Galeria Superfície is pleased to present the exhibition Engrenagem Máquina, Corpo Ar, a solo exhibition by artist Gerty Saruê, with curatorship and text by Paula Borghi.
Gerty Saruê was born in Vienna in 1930. She fled the Nazi regime at the age of nine, going to live in Bolivia. In 1954 she moved to São Paulo with her children and husband. In the city, the artist witnessed the unbridled growth of the metropolis and it’s machines, which played an important role in her research since the beginning.
Gerty participated in the IX Bienal de São Paulo, in 1967, and in the following one in 1969. Her career was consolidated in the 1970s, when the artist started develop graphic essays for books and magazines. Haroldo de Campos, one of the authors Gerty worked with, wrote: “It is not about illustrations, but a true attempt at intersemiotic translation.” In 1973 she worked with the artist Antonio Lizárraga in the making of Metrópole for the XII Bienal de São Paulo. Two years later, Gerty Saruê integrated the Panorama da Arte Atual Brasileira at the Museu de Arte Moderna de São Paulo.

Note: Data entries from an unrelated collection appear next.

(** * Tilt Escape: level simulation and collision engine

A shallow embedding of [tilt_escape.hpp] (namespace [TiltEscape]) and of
the simulation part of [Game.cpp], followed by the properties of the
level loader, the guard patrol, the collision test and the player
physics.

Numbers are modelled as the program has them: [float] is IEEE-754
binary32 (the bit-level specification of the Standard Library,
[SpecFloat], at precision 24), [double] is binary64, [int] and
[Uint32] are integers in [Z] with their conversions written out. *)

From Stdlib Require Import ZArith List Bool Ascii String Lia Permutation.
From Stdlib Require Import SpecFloat.
Import ListNotations.

Local Open Scope Z_scope.

(** ** binary32 arithmetic ([float]) *)

Module F32.

Definition prec : Z := 24.
Definition emax : Z := 128.

Definition float := spec_float.

Definition add : float -> float -> float := SFadd prec emax.
Definition sub : float -> float -> float := SFsub prec emax.
Definition mul : float -> float -> float := SFmul prec emax.
Definition div : float -> float -> float := SFdiv prec emax.
Definition sqrt : float -> float := SFsqrt prec emax.
Definition neg : float -> float := SFopp.
Definition abs : float -> float := SFabs.

(** The comparison operators of C++ on floats: every comparison with a
    NaN is false, and [+0 == -0]. *)
Definition eqb : float -> float -> bool := SFeqb.
Definition ltb : float -> float -> bool := SFltb.
Definition leb : float -> float -> bool := SFleb.
Definition gtb (a b : float) : bool := SFltb b a.
Definition geb (a b : float) : bool := SFleb b a.

(** Conversion of an integer to [float] (round to nearest, ties to even). *)
Definition of_Z (n : Z) : float := binary_normalize prec emax n 0 false.

Definition zero : float := S754_zero false.
Definition one : float := of_Z 1.
Definition two : float := of_Z 2.
(** The literal [0.5f]. *)
Definition half : float := div one two.

Definition is_nan (a : float) : bool :=
  match a with S754_nan => true | _ => false end.

Definition is_finite (a : float) : bool :=
  match a with S754_zero _ | S754_finite _ _ _ => true | _ => false end.

(** [std::roundf]: the nearest integral value, halfway cases away from
    zero; zeros, infinities and NaN are returned unchanged and the sign of
    the argument is kept. *)
Definition roundf (a : float) : float :=
  match a with
  | S754_finite s m e =>
      if 0 <=? e then a
      else
        let d := 2 ^ (- e) in
        let q := Z.pos m / d in
        let r := Z.pos m mod d in
        let q' := if d <=? 2 * r then q + 1 else q in
        binary_normalize prec emax (cond_Zopp s q') 0 s
  | _ => a
  end.

End F32.

(** ** binary64 arithmetic ([double]), as far as the program uses it *)

Module F64.

Definition prec : Z := 53.
Definition emax : Z := 1024.

Definition double := spec_float.

Definition mul : double -> double -> double := SFmul prec emax.
Definition div : double -> double -> double := SFdiv prec emax.
Definition of_Z (n : Z) : double := binary_normalize prec emax n 0 false.

(** Every binary32 value is a binary64 value. *)
Definition of_float (a : F32.float) : double := a.

(** Conversion [double -> float]: rounding to nearest, ties to even. *)
Definition to_float (a : double) : F32.float :=
  match a with
  | S754_finite s m e => binary_round F32.prec F32.emax s m e
  | _ => a
  end.

End F64.

Abbreviation float := F32.float.

(** ** The part of GLM the program uses *)

Module glm.

Record vec2 := mkvec2 { x : float; y : float }.

(** [glm::uvec2]: two 32-bit unsigned integers. *)
Record uvec2 := mkuvec2 { ux : Z; uy : Z }.

Definition vec2_of_Z (a b : Z) : vec2 := mkvec2 (F32.of_Z a) (F32.of_Z b).

(** [vec2 + vec2], [vec2 - vec2], [-vec2] *)
Definition add (a b : vec2) : vec2 := mkvec2 (F32.add (x a) (x b)) (F32.add (y a) (y b)).
Definition sub (a b : vec2) : vec2 := mkvec2 (F32.sub (x a) (x b)) (F32.sub (y a) (y b)).
Definition neg (a : vec2) : vec2 := mkvec2 (F32.neg (x a)) (F32.neg (y a)).
(** [vec2 * vec2] is component-wise. *)
Definition mul (a b : vec2) : vec2 := mkvec2 (F32.mul (x a) (x b)) (F32.mul (y a) (y b)).

(** [vec2 + float], [vec2 * float], [float * vec2], [vec2 / float] *)
Definition add_scalar (a : vec2) (s : float) : vec2 := mkvec2 (F32.add (x a) s) (F32.add (y a) s).
Definition mul_scalar (a : vec2) (s : float) : vec2 := mkvec2 (F32.mul (x a) s) (F32.mul (y a) s).
Definition scalar_mul (s : float) (a : vec2) : vec2 := mkvec2 (F32.mul s (x a)) (F32.mul s (y a)).
Definition div_scalar (a : vec2) (s : float) : vec2 := mkvec2 (F32.div (x a) s) (F32.div (y a) s).

(** The member function [vec2::length()]: the number of components of
    the vector type, not a norm. *)
Definition vec2_length : Z := 2.

(** [glm::dot] on [vec2]: the product is taken component-wise and the two
    components are added. *)
Definition dot (a b : vec2) : float :=
  let tmp := mul a b in F32.add (x tmp) (y tmp).

(** [glm::length]: the Euclidean norm. *)
Definition length (a : vec2) : float := F32.sqrt (dot a a).

Definition inversesqrt (a : float) : float := F32.div F32.one (F32.sqrt a).

(** [glm::normalize] *)
Definition normalize (a : vec2) : vec2 := mul_scalar a (inversesqrt (dot a a)).

(** [glm::min], [glm::max] and [glm::clamp] on scalars and, component-wise,
    on vectors. *)
Definition fmin (a b : float) : float := if F32.ltb b a then b else a.
Definition fmax (a b : float) : float := if F32.ltb a b then b else a.
Definition fclamp (a lo hi : float) : float := fmin (fmax a lo) hi.
Definition clamp (a lo hi : vec2) : vec2 :=
  mkvec2 (fclamp (x a) (x lo) (x hi)) (fclamp (y a) (y lo) (y hi)).
(** X15. A logger built with [Enabled] false records nothing: whatever is
    logged, the logger stays as built, with an empty sink, and
    [GetRecentEvents] returns the empty list for every count that is not
    negative. *)
Theorem disabled_logger_silent (fileOpens : bool) (cfg : Config) (l : Logger)
    (now : Q) (events : list Event) (count : Z) :
  NewLogger fileOpens cfg = Some l -> Enabled cfg = false -> 0 <= count ->
  LogAll now events l = l /\
  sink (LogAll now events l) = [] /\
  GetRecentEvents count (LogAll now events l) = Some [].
Proof.
  intros Hnew Hoff Hcount.
  assert (Hl : enabled l = false /\ sink l = [] /\ buffer l = []).
  { unfold NewLogger in Hnew. destruct (_ && _); [discriminate|].
    injection Hnew as <-. cbn [enabled sink buffer]. auto. }
  destruct Hl as (Hen & Hsink & Hbuf).
  rewrite (LogAll_disabled _ _ _ Hen). split; [reflexivity|].
  split; [exact Hsink|].
  rewrite GetRecentEvents_keepLast by exact Hcount. rewrite Hbuf.
  unfold keepLast. now rewrite drop_nil.
Qed.

Lemma disabled_logger_silent_witness :
  exists l,
    NewLogger true {| Enabled := false; FilePath := ""; BufferSize := 10;
                      MinLevel := "" |} = Some l /\
    GetRecentEvents 3 (LogAll 0 [Sample.op "test"] l) = Some [].
Proof.
  eexists. split; [reflexivity|].
  refine (proj2 (proj2 (disabled_logger_silent true
                          {| Enabled := false; FilePath := ""; BufferSize := 10;
                             MinLevel := "" |}
                          {| sink := []; enabled := false; minLevel := "";
                             buffer := []; bufSize := 10 |}
                          0 [Sample.op "test"] 3 eq_refl eq_refl _))).
  discriminate.
Defined.



(** X17. [GetRecentEvents] panics exactly on a negative count; otherwise
    it returns a suffix of the ring holding [count] events, or the whole
    ring when [count] exceeds what the ring holds. *)
Theorem recent_events_shape (count : Z) (l : Logger) :
  (GetRecentEvents count l = None <-> count < 0) /\
  (0 <= count ->
   exists recent older,
     GetRecentEvents count l = Some recent /\ buffer l = older ++ recent /\
     length recent = Nat.min (Z.to_nat count) (length (buffer l))).
Proof.
  split.
  - unfold GetRecentEvents.
    destruct (Z.of_nat (length (buffer l)) <? count) eqn:E.
    + apply Z.ltb_lt in E.
      replace (Z.of_nat (length (buffer l)) <? 0) with false
        by (symmetry; apply Z.ltb_ge; lia).
      split; [discriminate | lia].
    + destruct (count <? 0) eqn:E0.
      * apply Z.ltb_lt in E0. tauto.
      * apply Z.ltb_ge in E0. split; [discriminate | lia].
  - intros Hcount. rewrite GetRecentEvents_keepLast by exact Hcount.
    exists (keepLast (Z.to_nat count) (buffer l)),
           (take (length (buffer l) - Z.to_nat count) (buffer l)).
    split; [reflexivity|]. split; [|apply keepLast_length].
    unfold keepLast. now rewrite take_drop.
Qed.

Her work can be traced through a historiographical development of the means of image reproduction: graphic thinking in articulation with technical reproducibility and the progress of industrial activity. Until the end of the 1990s, Gerty’s works were guided by the use of analog photographs, collages, electrostatic and heliographic copies, offset prints and serigraphs. Later, the artist begins to work with computers and electronic information processing.
The present exhibition displays a panoramic view of Gerty Saruê’s works — including her monotypes, assemblages, collages and serigraphs — from her 1960s production to her most recent work Ar, an installation that occupies the entire entrance of the gallery and simulates a wall that breathes.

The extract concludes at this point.